Determine which lines of the records include the word "eauto", and copy them.
<<<<
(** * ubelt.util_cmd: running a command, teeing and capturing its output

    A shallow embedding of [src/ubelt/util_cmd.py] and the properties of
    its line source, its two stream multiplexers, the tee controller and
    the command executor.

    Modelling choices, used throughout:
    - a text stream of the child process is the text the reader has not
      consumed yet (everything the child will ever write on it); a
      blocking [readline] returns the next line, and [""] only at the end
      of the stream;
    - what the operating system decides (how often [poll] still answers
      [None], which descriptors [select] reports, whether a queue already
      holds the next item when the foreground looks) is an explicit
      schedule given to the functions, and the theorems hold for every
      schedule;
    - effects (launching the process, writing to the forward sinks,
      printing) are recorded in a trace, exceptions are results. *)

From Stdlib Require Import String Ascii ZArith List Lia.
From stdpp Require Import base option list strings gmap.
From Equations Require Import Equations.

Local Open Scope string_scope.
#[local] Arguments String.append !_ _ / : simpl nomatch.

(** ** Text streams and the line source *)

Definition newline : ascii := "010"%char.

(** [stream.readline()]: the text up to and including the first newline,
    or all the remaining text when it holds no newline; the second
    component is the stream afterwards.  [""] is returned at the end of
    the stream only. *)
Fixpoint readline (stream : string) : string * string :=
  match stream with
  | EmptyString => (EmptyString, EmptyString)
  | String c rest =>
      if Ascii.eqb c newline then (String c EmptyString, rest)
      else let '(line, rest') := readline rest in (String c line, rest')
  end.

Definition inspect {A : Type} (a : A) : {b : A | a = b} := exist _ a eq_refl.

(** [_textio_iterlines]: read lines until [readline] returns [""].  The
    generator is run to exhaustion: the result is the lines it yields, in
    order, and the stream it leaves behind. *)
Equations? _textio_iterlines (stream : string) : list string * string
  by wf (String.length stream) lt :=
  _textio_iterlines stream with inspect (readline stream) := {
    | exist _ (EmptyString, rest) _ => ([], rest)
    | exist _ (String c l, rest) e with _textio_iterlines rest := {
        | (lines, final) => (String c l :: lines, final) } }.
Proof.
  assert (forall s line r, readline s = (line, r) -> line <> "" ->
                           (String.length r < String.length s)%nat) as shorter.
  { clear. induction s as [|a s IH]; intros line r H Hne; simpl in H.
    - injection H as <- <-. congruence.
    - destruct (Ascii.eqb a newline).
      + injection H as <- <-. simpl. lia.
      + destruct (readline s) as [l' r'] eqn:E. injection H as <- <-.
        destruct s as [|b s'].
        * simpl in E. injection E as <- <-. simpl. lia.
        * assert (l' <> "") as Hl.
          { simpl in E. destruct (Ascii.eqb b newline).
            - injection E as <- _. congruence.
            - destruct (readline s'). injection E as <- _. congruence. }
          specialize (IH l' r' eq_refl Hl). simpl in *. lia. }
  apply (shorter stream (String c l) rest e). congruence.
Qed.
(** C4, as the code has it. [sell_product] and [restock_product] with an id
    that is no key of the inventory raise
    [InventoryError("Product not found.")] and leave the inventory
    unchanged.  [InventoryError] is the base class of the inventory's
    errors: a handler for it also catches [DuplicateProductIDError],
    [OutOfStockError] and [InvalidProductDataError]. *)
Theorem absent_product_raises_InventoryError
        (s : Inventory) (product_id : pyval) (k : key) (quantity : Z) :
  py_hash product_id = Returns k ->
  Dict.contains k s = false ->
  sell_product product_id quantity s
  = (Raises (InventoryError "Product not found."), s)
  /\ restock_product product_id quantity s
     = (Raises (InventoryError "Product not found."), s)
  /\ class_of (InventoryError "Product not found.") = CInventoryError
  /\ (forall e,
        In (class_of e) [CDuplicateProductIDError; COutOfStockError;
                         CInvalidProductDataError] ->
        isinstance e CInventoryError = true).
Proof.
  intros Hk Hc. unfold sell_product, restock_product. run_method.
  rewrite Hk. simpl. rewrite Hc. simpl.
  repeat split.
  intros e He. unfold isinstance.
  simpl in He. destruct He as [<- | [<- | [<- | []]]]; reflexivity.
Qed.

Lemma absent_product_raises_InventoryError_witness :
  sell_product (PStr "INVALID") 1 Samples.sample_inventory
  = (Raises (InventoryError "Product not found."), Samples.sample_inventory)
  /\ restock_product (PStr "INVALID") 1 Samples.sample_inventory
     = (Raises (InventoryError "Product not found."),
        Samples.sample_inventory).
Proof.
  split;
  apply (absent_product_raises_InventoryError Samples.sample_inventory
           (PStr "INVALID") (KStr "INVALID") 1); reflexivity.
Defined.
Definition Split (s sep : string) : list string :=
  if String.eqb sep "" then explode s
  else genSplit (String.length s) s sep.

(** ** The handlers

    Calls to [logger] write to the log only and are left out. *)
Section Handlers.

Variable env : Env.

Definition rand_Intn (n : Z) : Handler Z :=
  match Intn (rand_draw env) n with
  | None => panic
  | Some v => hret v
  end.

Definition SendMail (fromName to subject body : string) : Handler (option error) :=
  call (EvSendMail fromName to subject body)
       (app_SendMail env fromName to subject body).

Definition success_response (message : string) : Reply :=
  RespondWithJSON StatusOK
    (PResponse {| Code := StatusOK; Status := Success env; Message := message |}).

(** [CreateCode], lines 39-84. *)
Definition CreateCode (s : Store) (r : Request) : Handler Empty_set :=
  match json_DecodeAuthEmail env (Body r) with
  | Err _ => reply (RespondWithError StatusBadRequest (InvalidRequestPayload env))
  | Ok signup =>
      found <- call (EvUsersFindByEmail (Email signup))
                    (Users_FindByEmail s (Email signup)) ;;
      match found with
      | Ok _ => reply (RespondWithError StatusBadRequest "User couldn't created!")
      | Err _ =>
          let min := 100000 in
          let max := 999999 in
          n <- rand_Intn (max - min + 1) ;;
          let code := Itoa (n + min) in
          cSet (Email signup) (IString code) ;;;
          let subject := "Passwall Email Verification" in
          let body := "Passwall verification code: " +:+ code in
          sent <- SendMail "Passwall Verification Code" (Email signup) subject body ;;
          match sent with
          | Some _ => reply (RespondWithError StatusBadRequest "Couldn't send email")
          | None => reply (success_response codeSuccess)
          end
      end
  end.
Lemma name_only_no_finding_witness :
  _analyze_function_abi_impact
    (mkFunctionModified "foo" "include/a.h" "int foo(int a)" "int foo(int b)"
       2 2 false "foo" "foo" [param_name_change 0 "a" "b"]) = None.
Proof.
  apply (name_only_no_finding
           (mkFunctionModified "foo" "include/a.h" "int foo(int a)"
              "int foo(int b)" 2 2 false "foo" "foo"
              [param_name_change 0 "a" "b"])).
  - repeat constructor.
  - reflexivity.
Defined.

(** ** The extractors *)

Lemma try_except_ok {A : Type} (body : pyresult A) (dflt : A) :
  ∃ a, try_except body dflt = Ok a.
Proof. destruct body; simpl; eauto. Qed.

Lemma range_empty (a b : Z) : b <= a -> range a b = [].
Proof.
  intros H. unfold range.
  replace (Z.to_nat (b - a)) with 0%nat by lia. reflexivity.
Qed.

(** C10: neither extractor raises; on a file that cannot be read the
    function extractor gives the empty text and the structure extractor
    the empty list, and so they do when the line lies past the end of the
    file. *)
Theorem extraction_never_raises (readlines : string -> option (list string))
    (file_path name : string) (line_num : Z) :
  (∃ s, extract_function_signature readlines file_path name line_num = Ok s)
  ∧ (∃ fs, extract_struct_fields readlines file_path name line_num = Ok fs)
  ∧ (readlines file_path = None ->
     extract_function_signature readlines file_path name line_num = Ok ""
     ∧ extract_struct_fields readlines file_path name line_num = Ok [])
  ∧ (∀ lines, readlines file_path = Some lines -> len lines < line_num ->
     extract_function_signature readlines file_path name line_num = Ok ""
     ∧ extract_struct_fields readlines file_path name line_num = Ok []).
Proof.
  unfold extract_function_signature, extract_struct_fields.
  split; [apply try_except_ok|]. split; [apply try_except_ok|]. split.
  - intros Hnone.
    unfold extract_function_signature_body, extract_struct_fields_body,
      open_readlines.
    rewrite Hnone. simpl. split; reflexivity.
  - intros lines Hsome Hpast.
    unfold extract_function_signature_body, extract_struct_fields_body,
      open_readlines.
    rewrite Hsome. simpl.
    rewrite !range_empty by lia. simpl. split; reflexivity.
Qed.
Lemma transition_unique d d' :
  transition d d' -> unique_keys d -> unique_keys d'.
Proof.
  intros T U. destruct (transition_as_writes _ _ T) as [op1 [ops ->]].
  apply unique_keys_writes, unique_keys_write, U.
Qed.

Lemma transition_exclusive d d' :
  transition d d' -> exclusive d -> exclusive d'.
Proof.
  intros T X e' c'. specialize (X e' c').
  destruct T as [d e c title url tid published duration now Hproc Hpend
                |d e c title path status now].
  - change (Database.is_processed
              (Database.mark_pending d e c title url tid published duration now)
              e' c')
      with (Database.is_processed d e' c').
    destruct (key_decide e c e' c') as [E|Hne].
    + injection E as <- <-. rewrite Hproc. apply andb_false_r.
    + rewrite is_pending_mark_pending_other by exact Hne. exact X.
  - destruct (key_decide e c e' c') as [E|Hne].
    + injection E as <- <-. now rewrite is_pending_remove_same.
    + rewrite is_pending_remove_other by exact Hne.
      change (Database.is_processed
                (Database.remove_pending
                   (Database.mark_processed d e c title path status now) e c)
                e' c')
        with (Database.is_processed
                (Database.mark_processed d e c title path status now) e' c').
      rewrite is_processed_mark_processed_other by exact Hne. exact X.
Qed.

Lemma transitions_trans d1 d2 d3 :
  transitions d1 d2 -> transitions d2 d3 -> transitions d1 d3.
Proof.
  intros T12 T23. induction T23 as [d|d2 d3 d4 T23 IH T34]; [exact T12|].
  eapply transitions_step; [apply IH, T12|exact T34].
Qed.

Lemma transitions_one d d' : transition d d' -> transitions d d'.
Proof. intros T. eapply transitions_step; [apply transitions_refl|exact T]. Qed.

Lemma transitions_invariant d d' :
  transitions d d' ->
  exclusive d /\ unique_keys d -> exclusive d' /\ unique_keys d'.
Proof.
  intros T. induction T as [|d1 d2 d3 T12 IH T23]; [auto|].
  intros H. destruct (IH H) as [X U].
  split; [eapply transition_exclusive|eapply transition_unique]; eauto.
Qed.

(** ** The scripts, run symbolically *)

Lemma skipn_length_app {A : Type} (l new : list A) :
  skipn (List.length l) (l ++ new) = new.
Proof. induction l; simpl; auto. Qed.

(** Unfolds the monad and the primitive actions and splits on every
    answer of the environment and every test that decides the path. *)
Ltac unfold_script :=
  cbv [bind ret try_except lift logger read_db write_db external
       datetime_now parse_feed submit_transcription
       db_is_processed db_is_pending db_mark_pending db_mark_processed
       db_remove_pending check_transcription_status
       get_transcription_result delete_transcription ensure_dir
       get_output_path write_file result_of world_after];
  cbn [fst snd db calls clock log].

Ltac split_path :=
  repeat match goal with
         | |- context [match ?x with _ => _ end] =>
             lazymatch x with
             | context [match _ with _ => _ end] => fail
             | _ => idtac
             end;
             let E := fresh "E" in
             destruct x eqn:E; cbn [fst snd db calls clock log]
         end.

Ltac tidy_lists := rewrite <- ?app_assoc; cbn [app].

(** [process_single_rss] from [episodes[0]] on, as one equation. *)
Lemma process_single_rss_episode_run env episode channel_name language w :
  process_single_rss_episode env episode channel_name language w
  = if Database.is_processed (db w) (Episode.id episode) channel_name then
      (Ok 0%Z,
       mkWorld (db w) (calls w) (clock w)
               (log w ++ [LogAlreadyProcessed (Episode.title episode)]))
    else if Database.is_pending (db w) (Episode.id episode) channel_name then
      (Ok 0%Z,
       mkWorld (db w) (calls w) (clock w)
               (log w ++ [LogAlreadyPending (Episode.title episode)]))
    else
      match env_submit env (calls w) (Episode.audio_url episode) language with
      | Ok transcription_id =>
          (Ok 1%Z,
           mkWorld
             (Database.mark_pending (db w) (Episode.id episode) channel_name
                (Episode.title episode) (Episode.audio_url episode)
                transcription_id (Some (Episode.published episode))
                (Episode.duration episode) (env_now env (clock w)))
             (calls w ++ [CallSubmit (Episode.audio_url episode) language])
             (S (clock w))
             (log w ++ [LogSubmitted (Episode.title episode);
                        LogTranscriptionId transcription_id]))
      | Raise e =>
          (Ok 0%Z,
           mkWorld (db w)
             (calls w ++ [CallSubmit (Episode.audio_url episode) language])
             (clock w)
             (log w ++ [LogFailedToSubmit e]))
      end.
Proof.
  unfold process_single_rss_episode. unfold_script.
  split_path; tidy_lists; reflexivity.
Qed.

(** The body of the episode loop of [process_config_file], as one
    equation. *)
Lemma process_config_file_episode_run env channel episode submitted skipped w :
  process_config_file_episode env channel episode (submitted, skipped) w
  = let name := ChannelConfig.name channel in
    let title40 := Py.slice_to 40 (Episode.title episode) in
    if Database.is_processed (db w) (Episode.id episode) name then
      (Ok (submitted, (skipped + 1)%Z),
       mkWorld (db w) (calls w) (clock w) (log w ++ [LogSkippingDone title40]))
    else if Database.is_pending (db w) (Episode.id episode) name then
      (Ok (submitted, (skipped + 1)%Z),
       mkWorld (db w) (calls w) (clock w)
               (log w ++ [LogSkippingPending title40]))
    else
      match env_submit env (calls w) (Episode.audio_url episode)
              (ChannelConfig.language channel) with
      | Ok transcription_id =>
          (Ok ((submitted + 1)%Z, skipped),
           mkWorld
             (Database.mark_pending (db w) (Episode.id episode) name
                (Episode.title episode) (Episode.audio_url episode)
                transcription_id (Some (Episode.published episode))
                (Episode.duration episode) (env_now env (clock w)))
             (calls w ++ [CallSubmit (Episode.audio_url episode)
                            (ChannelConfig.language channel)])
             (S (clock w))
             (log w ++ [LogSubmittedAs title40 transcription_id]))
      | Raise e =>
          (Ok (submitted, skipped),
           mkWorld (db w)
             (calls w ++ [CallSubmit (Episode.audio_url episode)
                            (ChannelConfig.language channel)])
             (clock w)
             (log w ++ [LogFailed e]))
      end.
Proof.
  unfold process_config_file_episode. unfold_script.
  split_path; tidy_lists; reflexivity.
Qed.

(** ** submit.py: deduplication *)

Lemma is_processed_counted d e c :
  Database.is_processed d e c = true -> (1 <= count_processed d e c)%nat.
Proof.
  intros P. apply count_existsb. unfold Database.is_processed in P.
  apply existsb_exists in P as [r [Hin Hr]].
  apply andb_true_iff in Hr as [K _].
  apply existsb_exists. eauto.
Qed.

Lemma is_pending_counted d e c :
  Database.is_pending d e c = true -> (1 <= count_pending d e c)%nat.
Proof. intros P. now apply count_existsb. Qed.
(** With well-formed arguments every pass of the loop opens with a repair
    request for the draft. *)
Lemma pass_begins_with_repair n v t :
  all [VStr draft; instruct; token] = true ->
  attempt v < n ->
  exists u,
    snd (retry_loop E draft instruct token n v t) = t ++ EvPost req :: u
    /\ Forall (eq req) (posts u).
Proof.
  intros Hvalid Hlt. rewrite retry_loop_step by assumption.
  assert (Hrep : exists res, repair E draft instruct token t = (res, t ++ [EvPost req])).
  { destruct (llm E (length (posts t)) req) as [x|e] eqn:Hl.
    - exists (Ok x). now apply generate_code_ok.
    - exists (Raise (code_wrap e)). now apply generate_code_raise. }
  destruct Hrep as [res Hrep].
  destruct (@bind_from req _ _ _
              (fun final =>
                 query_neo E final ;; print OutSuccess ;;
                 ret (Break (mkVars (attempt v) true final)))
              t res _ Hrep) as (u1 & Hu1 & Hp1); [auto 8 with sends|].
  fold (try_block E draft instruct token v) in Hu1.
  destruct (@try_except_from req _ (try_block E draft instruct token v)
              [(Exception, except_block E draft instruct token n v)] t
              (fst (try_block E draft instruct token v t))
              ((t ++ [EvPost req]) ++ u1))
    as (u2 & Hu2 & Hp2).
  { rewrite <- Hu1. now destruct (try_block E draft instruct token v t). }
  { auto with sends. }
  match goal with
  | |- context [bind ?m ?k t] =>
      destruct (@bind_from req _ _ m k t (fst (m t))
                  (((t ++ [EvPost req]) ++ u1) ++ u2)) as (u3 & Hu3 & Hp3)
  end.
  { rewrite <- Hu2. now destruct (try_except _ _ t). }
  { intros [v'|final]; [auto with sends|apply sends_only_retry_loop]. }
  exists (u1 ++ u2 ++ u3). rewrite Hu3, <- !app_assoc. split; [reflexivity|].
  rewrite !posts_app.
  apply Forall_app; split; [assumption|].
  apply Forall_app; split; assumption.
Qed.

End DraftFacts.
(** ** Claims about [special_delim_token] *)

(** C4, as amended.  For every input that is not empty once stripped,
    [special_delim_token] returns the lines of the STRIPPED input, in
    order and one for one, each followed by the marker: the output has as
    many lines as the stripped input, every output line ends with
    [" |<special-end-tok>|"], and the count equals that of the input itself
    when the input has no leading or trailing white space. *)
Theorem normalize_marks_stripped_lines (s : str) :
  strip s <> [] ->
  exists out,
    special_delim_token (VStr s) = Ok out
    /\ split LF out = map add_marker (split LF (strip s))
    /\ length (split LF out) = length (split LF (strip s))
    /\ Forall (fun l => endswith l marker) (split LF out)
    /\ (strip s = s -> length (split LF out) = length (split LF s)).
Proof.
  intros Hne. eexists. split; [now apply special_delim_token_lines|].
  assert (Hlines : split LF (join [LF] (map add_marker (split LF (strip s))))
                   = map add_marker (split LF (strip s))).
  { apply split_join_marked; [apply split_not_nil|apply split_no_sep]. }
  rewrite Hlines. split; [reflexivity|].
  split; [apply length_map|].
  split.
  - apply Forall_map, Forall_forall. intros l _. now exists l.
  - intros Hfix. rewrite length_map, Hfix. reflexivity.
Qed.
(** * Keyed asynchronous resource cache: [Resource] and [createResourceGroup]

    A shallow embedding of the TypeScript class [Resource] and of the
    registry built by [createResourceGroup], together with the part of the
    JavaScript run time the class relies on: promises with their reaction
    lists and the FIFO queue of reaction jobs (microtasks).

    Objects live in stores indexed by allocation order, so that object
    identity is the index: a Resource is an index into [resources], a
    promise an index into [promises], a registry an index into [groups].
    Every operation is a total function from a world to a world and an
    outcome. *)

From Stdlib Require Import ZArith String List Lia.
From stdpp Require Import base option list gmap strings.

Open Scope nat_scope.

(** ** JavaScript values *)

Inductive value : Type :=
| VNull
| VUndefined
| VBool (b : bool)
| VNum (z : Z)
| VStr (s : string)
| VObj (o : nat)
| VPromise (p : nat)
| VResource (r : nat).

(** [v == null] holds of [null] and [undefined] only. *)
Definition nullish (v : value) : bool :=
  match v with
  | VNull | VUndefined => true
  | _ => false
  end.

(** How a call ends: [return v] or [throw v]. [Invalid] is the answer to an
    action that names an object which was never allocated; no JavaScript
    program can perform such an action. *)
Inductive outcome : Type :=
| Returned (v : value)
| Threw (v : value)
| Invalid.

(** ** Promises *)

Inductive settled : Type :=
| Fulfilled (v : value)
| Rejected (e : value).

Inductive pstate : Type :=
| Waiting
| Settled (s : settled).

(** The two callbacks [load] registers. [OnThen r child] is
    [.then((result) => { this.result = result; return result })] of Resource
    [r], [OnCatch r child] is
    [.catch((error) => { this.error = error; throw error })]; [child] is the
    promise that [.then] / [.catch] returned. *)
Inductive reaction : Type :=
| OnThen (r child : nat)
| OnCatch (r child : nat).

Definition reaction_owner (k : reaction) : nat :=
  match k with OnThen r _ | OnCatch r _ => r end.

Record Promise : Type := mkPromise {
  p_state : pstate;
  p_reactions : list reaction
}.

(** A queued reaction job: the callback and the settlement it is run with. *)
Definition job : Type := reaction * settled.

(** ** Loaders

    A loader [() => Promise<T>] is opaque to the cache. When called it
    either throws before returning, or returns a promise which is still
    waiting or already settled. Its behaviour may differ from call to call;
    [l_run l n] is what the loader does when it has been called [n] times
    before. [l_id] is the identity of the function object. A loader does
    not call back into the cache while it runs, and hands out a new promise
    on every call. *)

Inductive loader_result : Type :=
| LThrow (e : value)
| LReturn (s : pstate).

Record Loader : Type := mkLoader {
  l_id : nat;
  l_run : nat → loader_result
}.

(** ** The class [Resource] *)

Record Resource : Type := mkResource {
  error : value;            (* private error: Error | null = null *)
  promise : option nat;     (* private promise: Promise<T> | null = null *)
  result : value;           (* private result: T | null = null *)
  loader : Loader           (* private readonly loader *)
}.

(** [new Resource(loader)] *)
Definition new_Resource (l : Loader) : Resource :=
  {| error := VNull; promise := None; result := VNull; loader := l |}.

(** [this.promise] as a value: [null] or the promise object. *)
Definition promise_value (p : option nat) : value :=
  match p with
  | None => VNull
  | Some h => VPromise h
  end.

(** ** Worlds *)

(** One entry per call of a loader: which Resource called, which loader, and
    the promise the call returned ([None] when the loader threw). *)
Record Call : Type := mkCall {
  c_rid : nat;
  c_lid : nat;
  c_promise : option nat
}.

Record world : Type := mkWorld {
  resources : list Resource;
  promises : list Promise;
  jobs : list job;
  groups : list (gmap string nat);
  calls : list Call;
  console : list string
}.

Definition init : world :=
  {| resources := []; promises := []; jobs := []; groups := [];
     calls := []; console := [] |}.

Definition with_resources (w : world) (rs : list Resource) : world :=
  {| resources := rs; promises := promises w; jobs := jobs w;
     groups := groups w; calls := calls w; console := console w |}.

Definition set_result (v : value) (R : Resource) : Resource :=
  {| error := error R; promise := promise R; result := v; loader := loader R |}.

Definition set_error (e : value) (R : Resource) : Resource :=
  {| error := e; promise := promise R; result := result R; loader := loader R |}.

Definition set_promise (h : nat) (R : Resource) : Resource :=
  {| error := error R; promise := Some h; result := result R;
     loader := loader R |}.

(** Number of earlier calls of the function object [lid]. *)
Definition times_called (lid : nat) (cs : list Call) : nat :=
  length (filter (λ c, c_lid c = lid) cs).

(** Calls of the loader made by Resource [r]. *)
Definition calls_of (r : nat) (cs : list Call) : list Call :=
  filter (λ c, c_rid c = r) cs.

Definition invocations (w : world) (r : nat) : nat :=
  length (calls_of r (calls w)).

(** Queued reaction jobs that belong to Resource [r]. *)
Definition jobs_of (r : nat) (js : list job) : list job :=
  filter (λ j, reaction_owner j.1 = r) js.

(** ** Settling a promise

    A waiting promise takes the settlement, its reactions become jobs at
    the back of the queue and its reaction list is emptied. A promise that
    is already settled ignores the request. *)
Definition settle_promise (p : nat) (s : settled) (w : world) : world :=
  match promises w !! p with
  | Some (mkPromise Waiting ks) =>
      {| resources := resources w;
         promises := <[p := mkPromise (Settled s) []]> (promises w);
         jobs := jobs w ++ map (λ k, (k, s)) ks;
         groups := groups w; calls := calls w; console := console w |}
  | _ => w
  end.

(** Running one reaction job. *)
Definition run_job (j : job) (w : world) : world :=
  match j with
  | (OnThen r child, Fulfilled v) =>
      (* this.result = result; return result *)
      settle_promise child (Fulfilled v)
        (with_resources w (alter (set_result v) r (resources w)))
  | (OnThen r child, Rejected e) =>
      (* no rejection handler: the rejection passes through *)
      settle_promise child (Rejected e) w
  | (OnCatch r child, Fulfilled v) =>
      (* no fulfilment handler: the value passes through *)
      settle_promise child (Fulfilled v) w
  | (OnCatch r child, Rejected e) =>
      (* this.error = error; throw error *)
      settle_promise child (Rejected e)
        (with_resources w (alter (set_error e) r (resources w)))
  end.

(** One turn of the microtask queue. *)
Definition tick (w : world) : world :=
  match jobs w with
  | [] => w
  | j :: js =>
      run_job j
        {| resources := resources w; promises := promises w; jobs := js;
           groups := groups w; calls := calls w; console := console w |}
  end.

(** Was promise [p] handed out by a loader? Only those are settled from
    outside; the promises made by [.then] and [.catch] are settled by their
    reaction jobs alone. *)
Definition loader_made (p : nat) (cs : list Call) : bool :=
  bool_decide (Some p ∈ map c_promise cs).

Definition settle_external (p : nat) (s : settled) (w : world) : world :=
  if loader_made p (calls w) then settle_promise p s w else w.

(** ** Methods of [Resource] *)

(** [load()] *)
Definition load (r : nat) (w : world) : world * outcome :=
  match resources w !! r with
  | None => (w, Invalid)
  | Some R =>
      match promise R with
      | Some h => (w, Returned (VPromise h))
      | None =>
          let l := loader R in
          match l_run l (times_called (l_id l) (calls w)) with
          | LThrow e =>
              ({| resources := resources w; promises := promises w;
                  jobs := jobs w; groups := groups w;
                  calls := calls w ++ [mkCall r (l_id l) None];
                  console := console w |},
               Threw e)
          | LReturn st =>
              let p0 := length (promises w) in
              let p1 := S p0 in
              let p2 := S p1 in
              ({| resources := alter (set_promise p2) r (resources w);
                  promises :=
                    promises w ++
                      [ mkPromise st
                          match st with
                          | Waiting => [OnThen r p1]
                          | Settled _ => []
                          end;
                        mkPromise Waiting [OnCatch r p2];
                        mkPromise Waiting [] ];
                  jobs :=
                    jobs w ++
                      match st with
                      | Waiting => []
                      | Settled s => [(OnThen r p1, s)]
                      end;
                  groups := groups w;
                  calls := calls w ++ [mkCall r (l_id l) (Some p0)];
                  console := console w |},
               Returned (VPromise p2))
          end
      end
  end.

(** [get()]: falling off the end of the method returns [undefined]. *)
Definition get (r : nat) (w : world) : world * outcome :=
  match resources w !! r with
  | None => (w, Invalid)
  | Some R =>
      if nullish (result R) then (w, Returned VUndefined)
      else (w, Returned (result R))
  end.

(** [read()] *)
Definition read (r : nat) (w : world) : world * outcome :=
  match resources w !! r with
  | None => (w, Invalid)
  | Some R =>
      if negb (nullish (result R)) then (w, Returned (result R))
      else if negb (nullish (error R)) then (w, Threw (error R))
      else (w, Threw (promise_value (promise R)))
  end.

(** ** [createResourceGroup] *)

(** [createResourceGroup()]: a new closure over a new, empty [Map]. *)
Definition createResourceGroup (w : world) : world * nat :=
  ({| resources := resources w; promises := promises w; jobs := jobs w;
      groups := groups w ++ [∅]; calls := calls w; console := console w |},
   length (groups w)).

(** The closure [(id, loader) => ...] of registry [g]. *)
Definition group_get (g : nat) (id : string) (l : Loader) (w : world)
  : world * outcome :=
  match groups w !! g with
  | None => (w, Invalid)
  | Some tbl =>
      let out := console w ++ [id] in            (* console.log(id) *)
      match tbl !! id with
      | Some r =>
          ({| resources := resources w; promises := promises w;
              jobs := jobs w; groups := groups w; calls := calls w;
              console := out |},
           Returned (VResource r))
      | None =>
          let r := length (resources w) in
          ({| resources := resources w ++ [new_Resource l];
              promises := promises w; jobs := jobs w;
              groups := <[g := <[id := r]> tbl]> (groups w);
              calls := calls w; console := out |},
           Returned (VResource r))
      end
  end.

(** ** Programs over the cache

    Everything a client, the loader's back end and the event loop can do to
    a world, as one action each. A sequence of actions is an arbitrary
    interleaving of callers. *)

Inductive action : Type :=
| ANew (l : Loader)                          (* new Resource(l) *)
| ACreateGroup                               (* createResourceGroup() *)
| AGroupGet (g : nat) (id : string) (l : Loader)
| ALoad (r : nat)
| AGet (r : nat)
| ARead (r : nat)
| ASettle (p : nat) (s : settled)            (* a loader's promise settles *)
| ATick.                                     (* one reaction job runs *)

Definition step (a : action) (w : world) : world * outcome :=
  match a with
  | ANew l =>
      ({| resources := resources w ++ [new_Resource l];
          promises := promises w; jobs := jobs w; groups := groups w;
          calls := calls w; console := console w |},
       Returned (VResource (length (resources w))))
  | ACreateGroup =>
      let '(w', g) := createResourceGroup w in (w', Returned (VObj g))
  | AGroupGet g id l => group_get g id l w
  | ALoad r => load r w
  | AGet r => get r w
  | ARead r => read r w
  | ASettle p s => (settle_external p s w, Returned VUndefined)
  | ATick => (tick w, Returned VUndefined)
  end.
>>>>
RESULT BELOW:
Proof. destruct body; simpl; eauto. Qed.
  split; [eapply transition_exclusive|eapply transition_unique]; eauto.
  apply existsb_exists. eauto.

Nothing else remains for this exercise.